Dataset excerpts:
=-=-=-=-=

(** * Spool tracker: the lifecycle engine of [main.py]

    A shallow embedding of the stage model, the three tables
    ([spools], [spool_states], [events]) and the handlers that read and
    write them ([update_spool], [spools], the row loop of [import_excel]),
    followed by the properties of the lifecycle engine.

    Conventions.
    - Python [int] is [Z]; [str] is [string] (8-bit characters).
    - A table is the list of its rows in insertion order.  A handler is a
      function from the database before the request to the database after
      it and the response; a request that raises leaves the database as it
      was, because nothing was flushed before the raise.
    - [datetime.utcnow()] is an input of the handler ([now]), a [Z]. *)

From Stdlib Require Import ZArith List String Ascii Bool Lia.
From Stdlib Require Import DecimalString Sorted.
Import ListNotations.
Open Scope string_scope.
Open Scope list_scope.
Open Scope Z_scope.

Set Implicit Arguments.

(* ================================================================== *)
(** * Python values used by the handlers *)

(** Exceptions the modelled code can raise. *)
Inductive PyError : Type :=
| ValueError
| IndexError
| OverflowError
| OperationalError.

Inductive exc (A : Type) : Type :=
| Ok (a : A)
| Raise (e : PyError).
Arguments Ok {A} a.
Arguments Raise {A} e.

Definition bind {A B : Type} (m : exc A) (k : A -> exc B) : exc B :=
  match m with
  | Ok a => k a
  | Raise e => Raise e
  end.

Notation "x <- m ;; k" := (bind m (fun x => k))
  (at level 61, m at next level, right associativity).

(** [l.index(x)]: position of the first element equal to [x],
    [ValueError] when there is none. *)
Fixpoint list_index {A : Type} (eqb : A -> A -> bool) (x : A) (l : list A)
  : exc Z :=
  match l with
  | [] => Raise ValueError
  | y :: l' => if eqb y x then Ok 0 else i <- list_index eqb x l' ;; Ok (i + 1)
  end.

(** [l[i]]: a negative index counts from the end, [IndexError] outside. *)
Definition list_getitem {A : Type} (l : list A) (i : Z) : exc A :=
  let n := Z.of_nat (List.length l) in
  let j := if i <? 0 then i + n else i in
  if (j <? 0) || (n <=? j) then Raise IndexError
  else match nth_error l (Z.to_nat j) with
       | Some a => Ok a
       | None => Raise IndexError
       end.

(** [f"{n}"] for an [int]. *)
Definition str_of_int (n : Z) : string :=
  NilZero.string_of_int (Z.to_int n).

(* ================================================================== *)
(** * Enumerations *)

Inductive Stage : Type :=
| FABRICACAO
| LOGISTICA1
| PINTURA
| LOGISTICA2
| BORDO.

Definition Stage_value (s : Stage) : string :=
  match s with
  | FABRICACAO => "FABRICACAO"
  | LOGISTICA1 => "LOGISTICA1"
  | PINTURA => "PINTURA"
  | LOGISTICA2 => "LOGISTICA2"
  | BORDO => "BORDO"
  end.

Definition Stage_eqb (a b : Stage) : bool :=
  String.eqb (Stage_value a) (Stage_value b).

Definition STAGE_ORDER : list Stage :=
  [FABRICACAO; LOGISTICA1; PINTURA; LOGISTICA2; BORDO].

(** [prev_stage]:
<<
    i = STAGE_ORDER.index(stage)
    return STAGE_ORDER[i - 1] if i > 0 else None
>> *)
Definition prev_stage (stage : Stage) : exc (option Stage) :=
  i <- list_index Stage_eqb stage STAGE_ORDER ;;
  if 0 <? i then s <- list_getitem STAGE_ORDER (i - 1) ;; Ok (Some s)
  else Ok None.

Inductive Status : Type :=
| PENDENTE
| LIBERADO
| BLOQUEADO.

Definition Status_value (s : Status) : string :=
  match s with
  | PENDENTE => "PENDENTE"
  | LIBERADO => "LIBERADO"
  | BLOQUEADO => "BLOQUEADO"
  end.

(** The strings that are the value of a member of the enumeration. *)
Definition is_stage (s : string) : bool :=
  existsb (fun m => String.eqb (Stage_value m) s) STAGE_ORDER.

Definition is_status (s : string) : bool :=
  existsb (fun m => String.eqb (Status_value m) s)
    [PENDENTE; LIBERADO; BLOQUEADO].

(* ================================================================== *)
(** * Tables *)

(** One module per mapped class; a record is a row.  Nullable columns
    ([Mapped[str | None]], [Mapped[int | None]]) are options.  The [users]
    table is written by [init_db] and [login] only and is left out. *)

Module Spool.
Record t : Type := mk { id : Z; tag : string }.
End Spool.

Module SpoolState.
Record t : Type := mk {
  spool_id : Z;
  stage : string;
  status : string;
  location : option string;
  note : option string;
  updated_at : Z;
  updated_by : option Z
}.
End SpoolState.

Module Event.
Record t : Type := mk {
  id : Z;
  spool_id : Z;
  user_id : option Z;
  ts : Z;
  action : string;
  stage : string;
  status : string;
  location : option string;
  note : option string
}.
End Event.

Module DB.
Record t : Type := mk {
  spools : list Spool.t;
  spool_states : list SpoolState.t;
  events : list Event.t
}.

(** The database after [Base.metadata.create_all] on a new file. *)
Definition empty : t := mk [] [] [].
End DB.

(** The key SQLite gives a row inserted without one into a table with an
    [INTEGER PRIMARY KEY]: 1 in an empty table, else one more than the
    largest key in use (keys stay below 2^63 - 1 here). *)
Definition next_rowid (ids : list Z) : Z :=
  match ids with
  | [] => 1
  | i :: rest => fold_left Z.max rest i + 1
  end.

(** The integers SQLite stores and the driver binds: signed, 64 bits. *)
Definition sqlite_int (n : Z) : bool :=
  (- 2 ^ 63 <=? n) && (n <? 2 ^ 63).

(** The row [db.query(Spool).get(spool_id)] returns.  For a [spool_id]
    that is no [sqlite_int] the driver cannot bind the parameter and
    raises [OverflowError]; the handlers that call [get] model that raise
    where they find no row (a key of the table is always a [sqlite_int],
    so no row is found for such a [spool_id]). *)
Definition query_get (db : DB.t) (spool_id : Z) : option Spool.t :=
  find (fun s => Spool.id s =? spool_id) (DB.spools db).

(** [db.query(Spool).filter_by(tag=tag).first()]; [=] on a [TEXT] column
    compares exactly. *)
Definition filter_by_tag_first (db : DB.t) (tag : string) : option Spool.t :=
  find (fun s => String.eqb (Spool.tag s) tag) (DB.spools db).

(** The relationship [spool.state] ([uselist=False]). *)
Definition spool_state (db : DB.t) (spool_id : Z) : option SpoolState.t :=
  find (fun st => SpoolState.spool_id st =? spool_id) (DB.spool_states db).

(** The relationship [spool.events]: the spool's events, oldest first. *)
Definition spool_events (db : DB.t) (spool_id : Z) : list Event.t :=
  filter (fun e => Event.spool_id e =? spool_id) (DB.events db).

(** The rows of [spool_states] whose key is [spool_id]. *)
Definition state_rows (db : DB.t) (spool_id : Z) : list SpoolState.t :=
  filter (fun st => SpoolState.spool_id st =? spool_id) (DB.spool_states db).

Fixpoint last_opt {A : Type} (l : list A) : option A :=
  match l with
  | [] => None
  | [a] => Some a
  | _ :: l' => last_opt l'
  end.

(** The most recent event recorded for a spool: the last one appended. *)
Definition latest_event (db : DB.t) (spool_id : Z) : option Event.t :=
  last_opt (spool_events db spool_id).

(* ================================================================== *)
(** * Handlers *)

(** What a request is answered with: a response the handler returns, an
    [HTTPException] it raises, another exception that escapes it (the
    client sees 500), or the 422 of a request that fails the validation
    of its parameters, before the handler is called. *)
Inductive Response : Type :=
| HTTPException (status_code : Z)
| RedirectResponse (url : string) (status_code : Z)
| Uncaught (e : PyError)
| RequestValidationError.

Definition raised (r : Response) : bool :=
  match r with
  | HTTPException _ => true
  | RedirectResponse _ _ => false
  | Uncaught _ => true
  | RequestValidationError => true
  end.

(** The [else] branch of [update_spool]: the assignments to the loaded
    row, flushed as an [UPDATE] of the rows with its key. *)
Definition assign_state (stage status location note : string) (now : Z)
  (st : SpoolState.t) : SpoolState.t :=
  SpoolState.mk (SpoolState.spool_id st) stage status (Some location)
    (Some note) now (SpoolState.updated_by st).

(** [update_spool], the function behind [POST /update/{spool_id}], as it
    runs once the parameters of the request are accepted. *)
Definition update_spool (spool_id : Z) (stage status location note : string)
  (now : Z) (db : DB.t) : DB.t * Response :=
  match query_get db spool_id with
  | None =>
      (db,
       if sqlite_int spool_id then HTTPException 404
       else Uncaught OverflowError)
  | Some spool =>
      let states :=
        match spool_state db (Spool.id spool) with
        | None =>
            DB.spool_states db ++
            [SpoolState.mk (Spool.id spool) stage status (Some location)
               (Some note) now None]
        | Some _ =>
            map (fun r =>
                   if SpoolState.spool_id r =? Spool.id spool
                   then assign_state stage status location note now r
                   else r)
                (DB.spool_states db)
        end in
      let ev :=
        Event.mk (next_rowid (map Event.id (DB.events db))) (Spool.id spool)
          None now "UPDATE" stage status (Some location) (Some note) in
      (DB.mk (DB.spools db) states (DB.events db ++ [ev]),
       RedirectResponse (String.append "/spool/" (str_of_int spool_id)) 303)
  end.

=-=-=-=-=

Your task -
Beginning at the first line of the records, give again each line exactly as written, ending with the line that contains "function from the".

Exercise response -
(** * Spool tracker: the lifecycle engine of [main.py]

    A shallow embedding of the stage model, the three tables
    ([spools], [spool_states], [events]) and the handlers that read and
    write them ([update_spool], [spools], the row loop of [import_excel]),
    followed by the properties of the lifecycle engine.

    Conventions.
    - Python [int] is [Z]; [str] is [string] (8-bit characters).
    - A table is the list of its rows in insertion order.  A handler is a
      function from the database before the request to the database after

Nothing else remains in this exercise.